• **PROVIDED MATERIAL**:
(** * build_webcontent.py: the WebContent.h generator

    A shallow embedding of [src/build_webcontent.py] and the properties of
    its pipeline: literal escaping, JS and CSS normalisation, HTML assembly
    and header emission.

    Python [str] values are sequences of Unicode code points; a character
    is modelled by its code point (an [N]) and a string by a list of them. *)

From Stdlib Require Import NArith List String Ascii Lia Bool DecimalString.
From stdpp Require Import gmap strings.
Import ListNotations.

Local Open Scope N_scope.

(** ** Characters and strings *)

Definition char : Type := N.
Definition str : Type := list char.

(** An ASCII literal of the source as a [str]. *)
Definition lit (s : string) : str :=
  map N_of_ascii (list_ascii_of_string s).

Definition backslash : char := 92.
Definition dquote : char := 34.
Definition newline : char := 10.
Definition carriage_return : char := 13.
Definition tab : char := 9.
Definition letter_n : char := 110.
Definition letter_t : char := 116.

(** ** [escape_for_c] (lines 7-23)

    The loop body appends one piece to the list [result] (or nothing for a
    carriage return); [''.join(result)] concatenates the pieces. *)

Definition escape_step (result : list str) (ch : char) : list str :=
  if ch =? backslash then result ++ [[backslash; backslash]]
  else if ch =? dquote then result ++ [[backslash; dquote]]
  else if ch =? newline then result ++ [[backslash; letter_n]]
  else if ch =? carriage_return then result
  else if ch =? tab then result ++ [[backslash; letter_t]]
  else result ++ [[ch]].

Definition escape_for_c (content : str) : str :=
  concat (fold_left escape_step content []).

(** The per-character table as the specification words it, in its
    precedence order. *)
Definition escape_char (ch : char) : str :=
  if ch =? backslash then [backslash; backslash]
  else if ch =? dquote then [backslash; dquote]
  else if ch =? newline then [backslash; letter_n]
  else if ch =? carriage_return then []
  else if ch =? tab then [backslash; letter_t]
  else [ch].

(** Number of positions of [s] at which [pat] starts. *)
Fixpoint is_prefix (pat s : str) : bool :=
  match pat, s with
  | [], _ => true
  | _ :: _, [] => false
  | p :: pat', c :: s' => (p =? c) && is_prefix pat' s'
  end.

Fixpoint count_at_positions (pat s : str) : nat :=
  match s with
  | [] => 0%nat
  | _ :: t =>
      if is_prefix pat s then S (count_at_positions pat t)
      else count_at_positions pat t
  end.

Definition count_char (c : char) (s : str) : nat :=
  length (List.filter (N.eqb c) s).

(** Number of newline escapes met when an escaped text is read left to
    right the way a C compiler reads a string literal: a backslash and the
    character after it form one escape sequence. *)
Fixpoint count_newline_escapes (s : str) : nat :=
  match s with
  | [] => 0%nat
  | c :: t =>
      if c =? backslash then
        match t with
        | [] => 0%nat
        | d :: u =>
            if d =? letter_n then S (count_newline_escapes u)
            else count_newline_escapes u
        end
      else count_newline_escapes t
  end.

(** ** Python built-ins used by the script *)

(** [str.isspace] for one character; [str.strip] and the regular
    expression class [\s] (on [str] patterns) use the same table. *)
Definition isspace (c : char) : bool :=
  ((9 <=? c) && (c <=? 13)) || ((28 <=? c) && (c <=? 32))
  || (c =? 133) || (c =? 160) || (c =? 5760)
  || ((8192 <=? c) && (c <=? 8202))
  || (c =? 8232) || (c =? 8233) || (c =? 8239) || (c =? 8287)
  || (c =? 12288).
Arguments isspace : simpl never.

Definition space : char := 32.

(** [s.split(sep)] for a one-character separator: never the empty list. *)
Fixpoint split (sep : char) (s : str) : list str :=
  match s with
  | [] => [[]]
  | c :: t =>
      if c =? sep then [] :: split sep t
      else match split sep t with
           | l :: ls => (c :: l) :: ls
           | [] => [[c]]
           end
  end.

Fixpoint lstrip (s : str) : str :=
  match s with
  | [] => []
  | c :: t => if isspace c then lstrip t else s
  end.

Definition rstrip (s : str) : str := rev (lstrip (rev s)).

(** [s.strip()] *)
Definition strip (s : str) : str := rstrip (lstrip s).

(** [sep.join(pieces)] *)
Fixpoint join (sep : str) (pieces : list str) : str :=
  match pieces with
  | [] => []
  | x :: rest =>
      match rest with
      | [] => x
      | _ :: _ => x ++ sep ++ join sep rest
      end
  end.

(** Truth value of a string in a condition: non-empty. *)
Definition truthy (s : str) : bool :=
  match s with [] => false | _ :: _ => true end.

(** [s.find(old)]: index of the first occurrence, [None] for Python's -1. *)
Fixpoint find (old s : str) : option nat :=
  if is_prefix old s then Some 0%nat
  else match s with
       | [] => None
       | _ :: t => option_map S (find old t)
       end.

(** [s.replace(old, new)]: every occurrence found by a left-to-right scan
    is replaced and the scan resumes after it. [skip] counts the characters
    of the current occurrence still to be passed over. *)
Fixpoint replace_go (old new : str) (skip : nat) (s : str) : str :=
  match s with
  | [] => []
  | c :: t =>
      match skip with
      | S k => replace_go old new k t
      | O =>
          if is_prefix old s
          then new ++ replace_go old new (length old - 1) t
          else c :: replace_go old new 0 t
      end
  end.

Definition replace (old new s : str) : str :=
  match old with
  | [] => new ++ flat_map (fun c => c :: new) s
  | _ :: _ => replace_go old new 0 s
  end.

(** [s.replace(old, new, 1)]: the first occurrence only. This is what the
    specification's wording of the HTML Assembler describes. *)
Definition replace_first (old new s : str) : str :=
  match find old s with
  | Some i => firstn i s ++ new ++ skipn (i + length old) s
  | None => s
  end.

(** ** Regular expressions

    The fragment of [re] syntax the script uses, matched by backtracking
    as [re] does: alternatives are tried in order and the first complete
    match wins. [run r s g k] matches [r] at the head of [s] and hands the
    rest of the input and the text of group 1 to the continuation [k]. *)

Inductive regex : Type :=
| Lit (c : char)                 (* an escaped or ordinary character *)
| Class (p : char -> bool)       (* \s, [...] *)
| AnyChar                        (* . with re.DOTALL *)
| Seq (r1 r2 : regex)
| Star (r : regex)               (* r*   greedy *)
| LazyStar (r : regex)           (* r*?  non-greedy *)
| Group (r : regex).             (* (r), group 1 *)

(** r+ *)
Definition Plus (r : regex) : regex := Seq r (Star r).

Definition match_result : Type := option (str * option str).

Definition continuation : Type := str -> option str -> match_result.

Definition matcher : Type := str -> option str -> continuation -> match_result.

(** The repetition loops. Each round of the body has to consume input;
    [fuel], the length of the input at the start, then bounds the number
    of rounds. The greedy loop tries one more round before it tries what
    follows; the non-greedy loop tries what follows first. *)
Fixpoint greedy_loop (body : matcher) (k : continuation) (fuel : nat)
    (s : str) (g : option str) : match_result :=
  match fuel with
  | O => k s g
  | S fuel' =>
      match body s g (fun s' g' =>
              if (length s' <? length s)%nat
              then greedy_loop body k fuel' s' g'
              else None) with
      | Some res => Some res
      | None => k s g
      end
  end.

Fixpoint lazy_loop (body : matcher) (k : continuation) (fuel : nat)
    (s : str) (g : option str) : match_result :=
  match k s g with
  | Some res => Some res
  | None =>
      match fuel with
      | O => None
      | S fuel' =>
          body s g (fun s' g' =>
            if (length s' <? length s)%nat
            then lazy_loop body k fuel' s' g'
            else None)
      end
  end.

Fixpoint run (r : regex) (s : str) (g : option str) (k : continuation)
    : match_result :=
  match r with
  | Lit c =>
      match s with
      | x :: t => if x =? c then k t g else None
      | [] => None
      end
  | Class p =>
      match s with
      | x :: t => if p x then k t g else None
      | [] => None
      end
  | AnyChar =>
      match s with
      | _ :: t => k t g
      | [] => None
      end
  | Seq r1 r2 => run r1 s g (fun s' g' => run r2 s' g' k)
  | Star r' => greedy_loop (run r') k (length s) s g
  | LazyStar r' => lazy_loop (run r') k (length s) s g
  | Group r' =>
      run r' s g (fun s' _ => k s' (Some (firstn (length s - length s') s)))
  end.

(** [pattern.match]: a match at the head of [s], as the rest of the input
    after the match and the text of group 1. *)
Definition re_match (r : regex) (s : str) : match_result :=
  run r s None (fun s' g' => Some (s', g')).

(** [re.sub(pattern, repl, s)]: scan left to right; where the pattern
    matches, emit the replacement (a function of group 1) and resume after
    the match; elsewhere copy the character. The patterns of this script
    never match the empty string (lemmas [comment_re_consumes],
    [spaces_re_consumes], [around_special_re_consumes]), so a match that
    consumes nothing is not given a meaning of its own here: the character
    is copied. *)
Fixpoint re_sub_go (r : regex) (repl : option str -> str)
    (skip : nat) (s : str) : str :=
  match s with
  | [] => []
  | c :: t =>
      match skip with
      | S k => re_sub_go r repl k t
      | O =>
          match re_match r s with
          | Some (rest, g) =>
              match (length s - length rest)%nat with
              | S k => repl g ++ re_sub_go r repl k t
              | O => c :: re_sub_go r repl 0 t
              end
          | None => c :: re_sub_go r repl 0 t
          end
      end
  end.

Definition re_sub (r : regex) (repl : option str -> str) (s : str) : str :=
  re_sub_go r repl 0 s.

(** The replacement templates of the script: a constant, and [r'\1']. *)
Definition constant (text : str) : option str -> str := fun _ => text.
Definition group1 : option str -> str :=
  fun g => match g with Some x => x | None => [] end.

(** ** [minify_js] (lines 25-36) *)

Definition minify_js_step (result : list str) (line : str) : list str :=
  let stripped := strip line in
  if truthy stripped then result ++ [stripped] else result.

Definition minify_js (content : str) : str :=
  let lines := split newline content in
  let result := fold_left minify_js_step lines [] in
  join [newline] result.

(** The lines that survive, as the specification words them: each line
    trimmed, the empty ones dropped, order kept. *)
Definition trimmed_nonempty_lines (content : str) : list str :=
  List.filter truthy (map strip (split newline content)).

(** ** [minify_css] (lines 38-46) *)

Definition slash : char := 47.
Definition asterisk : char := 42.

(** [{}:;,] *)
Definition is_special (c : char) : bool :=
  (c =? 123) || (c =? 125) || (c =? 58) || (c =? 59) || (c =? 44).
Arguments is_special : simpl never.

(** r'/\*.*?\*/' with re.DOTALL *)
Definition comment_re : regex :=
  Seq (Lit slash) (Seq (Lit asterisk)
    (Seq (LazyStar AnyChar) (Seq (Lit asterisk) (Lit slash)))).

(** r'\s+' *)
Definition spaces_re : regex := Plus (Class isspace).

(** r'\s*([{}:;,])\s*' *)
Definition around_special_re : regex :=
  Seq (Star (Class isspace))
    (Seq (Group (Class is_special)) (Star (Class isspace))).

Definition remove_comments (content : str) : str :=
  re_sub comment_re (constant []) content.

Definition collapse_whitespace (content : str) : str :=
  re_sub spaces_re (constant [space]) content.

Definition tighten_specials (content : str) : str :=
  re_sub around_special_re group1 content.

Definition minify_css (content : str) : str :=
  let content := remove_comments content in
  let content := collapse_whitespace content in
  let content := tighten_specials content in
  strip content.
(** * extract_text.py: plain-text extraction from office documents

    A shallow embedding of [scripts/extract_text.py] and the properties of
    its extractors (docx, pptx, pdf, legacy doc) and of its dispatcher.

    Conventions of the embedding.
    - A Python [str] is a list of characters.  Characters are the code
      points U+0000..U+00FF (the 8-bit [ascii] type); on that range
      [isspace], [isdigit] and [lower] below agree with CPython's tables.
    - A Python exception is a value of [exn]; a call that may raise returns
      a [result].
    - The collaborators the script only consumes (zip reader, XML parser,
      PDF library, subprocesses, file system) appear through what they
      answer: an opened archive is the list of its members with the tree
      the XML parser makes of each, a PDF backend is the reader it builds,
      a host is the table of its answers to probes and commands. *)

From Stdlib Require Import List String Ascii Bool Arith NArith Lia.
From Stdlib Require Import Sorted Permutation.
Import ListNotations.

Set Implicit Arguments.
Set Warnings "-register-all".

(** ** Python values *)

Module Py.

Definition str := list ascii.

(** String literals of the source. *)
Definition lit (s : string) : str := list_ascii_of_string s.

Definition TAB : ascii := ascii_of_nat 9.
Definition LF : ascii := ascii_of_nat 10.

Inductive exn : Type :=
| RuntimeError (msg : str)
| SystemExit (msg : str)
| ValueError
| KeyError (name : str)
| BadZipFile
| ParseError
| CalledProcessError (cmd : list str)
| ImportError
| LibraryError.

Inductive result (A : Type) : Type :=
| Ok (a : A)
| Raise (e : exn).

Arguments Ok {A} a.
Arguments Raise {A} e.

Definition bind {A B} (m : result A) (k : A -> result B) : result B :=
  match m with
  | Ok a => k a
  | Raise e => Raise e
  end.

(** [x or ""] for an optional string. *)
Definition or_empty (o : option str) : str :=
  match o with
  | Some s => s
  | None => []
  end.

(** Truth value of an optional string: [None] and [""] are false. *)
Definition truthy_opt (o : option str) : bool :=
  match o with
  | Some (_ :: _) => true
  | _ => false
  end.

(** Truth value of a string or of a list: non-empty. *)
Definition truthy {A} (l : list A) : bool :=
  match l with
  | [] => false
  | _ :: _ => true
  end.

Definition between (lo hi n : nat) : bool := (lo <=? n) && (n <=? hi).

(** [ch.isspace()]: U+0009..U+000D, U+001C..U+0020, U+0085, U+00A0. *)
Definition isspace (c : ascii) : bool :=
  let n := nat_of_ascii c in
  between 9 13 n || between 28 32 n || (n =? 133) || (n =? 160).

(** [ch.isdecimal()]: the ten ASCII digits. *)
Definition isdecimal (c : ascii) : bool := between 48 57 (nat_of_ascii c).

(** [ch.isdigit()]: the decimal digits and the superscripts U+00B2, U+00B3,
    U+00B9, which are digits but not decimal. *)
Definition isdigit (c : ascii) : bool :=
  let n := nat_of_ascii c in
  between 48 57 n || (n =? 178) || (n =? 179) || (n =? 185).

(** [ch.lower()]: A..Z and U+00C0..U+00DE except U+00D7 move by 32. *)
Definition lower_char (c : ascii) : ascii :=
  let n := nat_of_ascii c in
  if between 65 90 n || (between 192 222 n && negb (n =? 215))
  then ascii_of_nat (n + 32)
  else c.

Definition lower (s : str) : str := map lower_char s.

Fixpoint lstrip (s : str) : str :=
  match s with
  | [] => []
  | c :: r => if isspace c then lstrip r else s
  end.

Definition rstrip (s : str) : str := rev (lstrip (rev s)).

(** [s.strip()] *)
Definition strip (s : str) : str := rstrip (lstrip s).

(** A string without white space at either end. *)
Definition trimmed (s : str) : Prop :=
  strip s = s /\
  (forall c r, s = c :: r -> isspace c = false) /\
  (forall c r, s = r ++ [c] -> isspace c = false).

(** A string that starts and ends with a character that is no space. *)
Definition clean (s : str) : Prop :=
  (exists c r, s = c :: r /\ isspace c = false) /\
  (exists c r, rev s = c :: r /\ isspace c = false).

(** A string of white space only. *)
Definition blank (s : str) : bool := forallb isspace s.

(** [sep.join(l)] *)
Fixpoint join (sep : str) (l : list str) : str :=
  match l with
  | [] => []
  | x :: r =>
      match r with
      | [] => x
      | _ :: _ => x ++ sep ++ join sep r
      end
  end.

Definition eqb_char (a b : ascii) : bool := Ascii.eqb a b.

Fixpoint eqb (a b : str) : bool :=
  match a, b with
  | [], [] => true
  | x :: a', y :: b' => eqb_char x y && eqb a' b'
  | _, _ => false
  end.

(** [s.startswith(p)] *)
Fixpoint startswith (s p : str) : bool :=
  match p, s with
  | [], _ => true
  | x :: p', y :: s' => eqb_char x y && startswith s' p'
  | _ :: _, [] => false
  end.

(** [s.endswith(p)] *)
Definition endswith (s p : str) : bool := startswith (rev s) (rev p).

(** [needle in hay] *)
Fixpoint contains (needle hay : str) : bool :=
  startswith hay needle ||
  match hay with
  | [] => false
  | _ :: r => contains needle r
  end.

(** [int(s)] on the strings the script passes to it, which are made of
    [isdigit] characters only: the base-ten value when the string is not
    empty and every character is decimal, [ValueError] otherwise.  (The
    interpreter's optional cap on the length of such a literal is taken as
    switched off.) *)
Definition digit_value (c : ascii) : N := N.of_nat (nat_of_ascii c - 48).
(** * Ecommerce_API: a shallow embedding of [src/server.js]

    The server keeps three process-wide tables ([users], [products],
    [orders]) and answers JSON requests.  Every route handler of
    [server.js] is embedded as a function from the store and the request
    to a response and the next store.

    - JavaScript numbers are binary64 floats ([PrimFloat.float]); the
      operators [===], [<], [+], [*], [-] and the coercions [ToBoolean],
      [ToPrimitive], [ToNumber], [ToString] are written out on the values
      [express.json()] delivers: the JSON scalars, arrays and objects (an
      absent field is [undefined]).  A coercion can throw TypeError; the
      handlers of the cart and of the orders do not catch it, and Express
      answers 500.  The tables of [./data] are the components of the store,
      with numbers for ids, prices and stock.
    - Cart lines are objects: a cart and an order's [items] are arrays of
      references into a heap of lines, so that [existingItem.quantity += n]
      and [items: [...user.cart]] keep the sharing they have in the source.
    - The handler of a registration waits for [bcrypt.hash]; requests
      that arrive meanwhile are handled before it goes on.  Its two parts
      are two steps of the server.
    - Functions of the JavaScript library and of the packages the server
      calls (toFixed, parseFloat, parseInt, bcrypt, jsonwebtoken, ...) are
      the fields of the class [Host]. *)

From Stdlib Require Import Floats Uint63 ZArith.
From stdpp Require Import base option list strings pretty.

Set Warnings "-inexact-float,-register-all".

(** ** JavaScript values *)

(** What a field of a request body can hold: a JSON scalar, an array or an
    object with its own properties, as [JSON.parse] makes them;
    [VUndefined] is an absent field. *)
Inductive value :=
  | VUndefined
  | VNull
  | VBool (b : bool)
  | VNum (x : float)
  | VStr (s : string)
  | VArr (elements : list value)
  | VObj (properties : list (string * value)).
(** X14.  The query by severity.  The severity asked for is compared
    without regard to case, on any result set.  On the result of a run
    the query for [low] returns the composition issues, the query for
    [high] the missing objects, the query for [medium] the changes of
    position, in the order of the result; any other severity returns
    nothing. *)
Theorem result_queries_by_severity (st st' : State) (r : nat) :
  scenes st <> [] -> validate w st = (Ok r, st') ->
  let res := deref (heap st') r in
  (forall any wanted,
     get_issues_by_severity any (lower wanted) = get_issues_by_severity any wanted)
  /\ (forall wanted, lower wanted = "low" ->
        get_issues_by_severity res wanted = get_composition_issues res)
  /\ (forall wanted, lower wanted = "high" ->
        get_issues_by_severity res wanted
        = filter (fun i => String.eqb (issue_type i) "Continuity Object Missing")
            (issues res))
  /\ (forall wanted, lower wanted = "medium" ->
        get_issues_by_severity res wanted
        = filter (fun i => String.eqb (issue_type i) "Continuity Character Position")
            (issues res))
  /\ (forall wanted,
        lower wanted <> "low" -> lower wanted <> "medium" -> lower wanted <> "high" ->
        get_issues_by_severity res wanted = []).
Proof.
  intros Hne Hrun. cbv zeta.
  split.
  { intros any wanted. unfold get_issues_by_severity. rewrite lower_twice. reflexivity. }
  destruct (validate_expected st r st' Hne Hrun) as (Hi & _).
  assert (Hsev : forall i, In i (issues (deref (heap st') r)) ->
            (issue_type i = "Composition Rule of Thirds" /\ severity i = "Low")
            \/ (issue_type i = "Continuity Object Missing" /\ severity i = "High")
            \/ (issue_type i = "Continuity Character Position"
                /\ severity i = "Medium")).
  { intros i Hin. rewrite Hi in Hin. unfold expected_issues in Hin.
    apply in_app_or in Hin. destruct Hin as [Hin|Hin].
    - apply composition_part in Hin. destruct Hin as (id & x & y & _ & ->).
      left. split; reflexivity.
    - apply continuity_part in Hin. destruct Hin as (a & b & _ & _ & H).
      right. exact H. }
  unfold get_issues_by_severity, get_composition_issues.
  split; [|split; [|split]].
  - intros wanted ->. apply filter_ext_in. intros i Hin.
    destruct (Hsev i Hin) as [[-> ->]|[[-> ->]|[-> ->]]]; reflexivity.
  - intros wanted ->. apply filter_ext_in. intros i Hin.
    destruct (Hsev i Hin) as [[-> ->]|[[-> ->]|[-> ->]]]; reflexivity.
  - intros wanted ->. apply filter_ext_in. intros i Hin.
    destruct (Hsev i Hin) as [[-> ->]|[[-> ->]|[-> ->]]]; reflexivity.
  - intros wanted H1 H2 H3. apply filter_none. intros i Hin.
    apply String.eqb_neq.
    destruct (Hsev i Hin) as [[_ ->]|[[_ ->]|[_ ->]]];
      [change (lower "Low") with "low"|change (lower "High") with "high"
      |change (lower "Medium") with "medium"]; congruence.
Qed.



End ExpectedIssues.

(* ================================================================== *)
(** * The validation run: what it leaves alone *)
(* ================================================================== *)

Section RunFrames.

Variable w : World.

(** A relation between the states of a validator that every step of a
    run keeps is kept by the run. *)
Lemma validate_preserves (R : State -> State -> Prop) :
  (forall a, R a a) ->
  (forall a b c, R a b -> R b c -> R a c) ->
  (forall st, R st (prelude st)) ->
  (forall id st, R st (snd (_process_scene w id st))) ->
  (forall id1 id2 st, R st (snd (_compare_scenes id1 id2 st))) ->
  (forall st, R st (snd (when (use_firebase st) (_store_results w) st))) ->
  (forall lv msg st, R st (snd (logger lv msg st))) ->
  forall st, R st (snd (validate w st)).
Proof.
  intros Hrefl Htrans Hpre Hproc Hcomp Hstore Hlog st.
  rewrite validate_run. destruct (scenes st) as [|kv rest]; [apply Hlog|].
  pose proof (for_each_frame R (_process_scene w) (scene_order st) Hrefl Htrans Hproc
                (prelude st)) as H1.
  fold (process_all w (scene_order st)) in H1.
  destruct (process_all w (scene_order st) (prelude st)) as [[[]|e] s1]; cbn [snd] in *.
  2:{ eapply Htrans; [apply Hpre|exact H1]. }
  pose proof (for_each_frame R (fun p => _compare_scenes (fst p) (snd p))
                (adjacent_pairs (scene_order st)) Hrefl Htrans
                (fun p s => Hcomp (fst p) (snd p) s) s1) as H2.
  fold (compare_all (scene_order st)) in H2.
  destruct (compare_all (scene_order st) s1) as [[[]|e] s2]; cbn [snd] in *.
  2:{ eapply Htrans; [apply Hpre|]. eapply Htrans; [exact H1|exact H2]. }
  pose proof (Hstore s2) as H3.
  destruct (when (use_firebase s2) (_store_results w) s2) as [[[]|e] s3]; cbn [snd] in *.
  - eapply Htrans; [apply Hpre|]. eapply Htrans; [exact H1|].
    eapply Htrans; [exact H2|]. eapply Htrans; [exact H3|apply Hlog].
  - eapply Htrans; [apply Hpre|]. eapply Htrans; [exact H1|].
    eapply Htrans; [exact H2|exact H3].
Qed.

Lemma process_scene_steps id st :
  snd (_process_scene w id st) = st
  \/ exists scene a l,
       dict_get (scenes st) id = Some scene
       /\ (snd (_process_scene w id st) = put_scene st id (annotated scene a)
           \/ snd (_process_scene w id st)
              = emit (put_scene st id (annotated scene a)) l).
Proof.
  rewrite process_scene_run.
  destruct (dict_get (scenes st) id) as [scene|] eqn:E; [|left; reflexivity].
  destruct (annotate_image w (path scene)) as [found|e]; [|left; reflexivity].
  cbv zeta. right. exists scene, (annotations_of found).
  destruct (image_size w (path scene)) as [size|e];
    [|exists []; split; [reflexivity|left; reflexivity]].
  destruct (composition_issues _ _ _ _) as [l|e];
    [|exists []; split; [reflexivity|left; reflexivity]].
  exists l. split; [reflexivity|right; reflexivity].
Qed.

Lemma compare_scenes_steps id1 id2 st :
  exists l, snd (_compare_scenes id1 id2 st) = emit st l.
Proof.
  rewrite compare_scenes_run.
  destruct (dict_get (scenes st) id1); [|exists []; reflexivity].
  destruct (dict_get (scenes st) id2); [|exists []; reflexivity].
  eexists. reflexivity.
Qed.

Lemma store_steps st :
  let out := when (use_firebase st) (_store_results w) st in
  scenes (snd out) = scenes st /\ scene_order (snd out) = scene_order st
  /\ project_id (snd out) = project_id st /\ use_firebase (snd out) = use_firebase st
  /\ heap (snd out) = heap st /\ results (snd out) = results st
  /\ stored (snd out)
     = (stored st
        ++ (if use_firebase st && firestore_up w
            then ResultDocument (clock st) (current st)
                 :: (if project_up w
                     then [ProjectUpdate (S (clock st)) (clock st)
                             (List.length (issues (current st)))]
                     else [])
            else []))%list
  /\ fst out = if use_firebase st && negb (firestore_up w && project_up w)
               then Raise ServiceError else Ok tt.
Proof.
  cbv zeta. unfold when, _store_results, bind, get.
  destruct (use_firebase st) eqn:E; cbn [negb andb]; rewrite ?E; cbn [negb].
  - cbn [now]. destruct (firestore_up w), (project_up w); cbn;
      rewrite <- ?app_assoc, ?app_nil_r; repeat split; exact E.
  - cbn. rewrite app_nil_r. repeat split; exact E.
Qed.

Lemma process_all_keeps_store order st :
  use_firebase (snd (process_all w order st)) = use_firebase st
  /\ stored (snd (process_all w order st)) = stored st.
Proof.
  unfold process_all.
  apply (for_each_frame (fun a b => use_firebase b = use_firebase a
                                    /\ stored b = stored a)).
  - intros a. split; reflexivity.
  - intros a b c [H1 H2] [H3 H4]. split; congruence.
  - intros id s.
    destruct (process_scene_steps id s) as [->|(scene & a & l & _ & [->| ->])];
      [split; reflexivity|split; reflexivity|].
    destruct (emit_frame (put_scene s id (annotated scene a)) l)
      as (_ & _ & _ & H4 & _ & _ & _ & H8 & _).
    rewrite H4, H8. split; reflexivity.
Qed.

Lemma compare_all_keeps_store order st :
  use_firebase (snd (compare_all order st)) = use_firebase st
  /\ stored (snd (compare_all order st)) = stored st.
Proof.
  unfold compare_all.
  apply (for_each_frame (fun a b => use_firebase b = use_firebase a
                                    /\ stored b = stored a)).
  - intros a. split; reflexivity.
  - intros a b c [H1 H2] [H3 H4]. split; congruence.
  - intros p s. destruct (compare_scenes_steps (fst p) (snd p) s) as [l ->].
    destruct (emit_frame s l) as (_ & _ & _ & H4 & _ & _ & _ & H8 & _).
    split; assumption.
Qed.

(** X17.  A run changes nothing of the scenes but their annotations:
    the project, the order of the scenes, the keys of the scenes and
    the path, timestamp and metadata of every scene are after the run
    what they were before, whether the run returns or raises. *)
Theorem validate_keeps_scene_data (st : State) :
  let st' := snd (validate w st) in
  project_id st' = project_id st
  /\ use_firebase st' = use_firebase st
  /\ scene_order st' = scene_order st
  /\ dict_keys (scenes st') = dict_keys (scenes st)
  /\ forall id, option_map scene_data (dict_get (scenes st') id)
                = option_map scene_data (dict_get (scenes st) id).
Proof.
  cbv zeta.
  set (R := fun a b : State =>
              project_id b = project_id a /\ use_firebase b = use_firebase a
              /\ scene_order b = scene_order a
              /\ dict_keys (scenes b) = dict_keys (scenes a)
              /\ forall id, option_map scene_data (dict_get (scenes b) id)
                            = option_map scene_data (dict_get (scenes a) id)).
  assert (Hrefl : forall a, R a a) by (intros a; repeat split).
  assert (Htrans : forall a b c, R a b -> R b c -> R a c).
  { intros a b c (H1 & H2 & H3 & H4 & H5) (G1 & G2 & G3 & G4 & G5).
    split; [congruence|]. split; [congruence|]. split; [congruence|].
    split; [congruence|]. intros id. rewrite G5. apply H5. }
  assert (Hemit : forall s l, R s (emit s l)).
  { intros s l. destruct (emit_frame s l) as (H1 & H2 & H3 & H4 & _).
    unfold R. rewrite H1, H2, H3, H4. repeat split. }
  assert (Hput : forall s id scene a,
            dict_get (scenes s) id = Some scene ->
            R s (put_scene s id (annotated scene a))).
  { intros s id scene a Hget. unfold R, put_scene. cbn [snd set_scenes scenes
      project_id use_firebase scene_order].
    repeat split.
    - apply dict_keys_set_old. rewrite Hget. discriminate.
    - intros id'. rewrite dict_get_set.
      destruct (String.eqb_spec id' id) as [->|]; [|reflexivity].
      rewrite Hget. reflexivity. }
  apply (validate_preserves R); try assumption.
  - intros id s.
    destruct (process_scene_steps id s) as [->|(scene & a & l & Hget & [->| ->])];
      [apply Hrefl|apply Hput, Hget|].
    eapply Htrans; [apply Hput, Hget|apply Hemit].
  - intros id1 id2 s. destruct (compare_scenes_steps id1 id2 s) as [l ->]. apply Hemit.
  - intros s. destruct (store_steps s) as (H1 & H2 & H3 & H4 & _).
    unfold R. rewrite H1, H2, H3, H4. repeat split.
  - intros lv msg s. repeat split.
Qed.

• **TASK**:
Your reply is to repeat, unchanged, the lines above running from the one with "(** [s.split(sep)] for" up to and including the one with "match s with []".

• **SOLVED PROBLEM**:
(** [s.split(sep)] for a one-character separator: never the empty list. *)
Fixpoint split (sep : char) (s : str) : list str :=
  match s with
  | [] => [[]]
  | c :: t =>
      if c =? sep then [] :: split sep t
      else match split sep t with
           | l :: ls => (c :: l) :: ls
           | [] => [[c]]
           end
  end.

Fixpoint lstrip (s : str) : str :=
  match s with
  | [] => []
  | c :: t => if isspace c then lstrip t else s
  end.

Definition rstrip (s : str) : str := rev (lstrip (rev s)).

(** [s.strip()] *)
Definition strip (s : str) : str := rstrip (lstrip s).

(** [sep.join(pieces)] *)
Fixpoint join (sep : str) (pieces : list str) : str :=
  match pieces with
  | [] => []
  | x :: rest =>
      match rest with
      | [] => x
      | _ :: _ => x ++ sep ++ join sep rest
      end
  end.

(** Truth value of a string in a condition: non-empty. *)
Definition truthy (s : str) : bool :=
  match s with [] => false | _ :: _ => true end.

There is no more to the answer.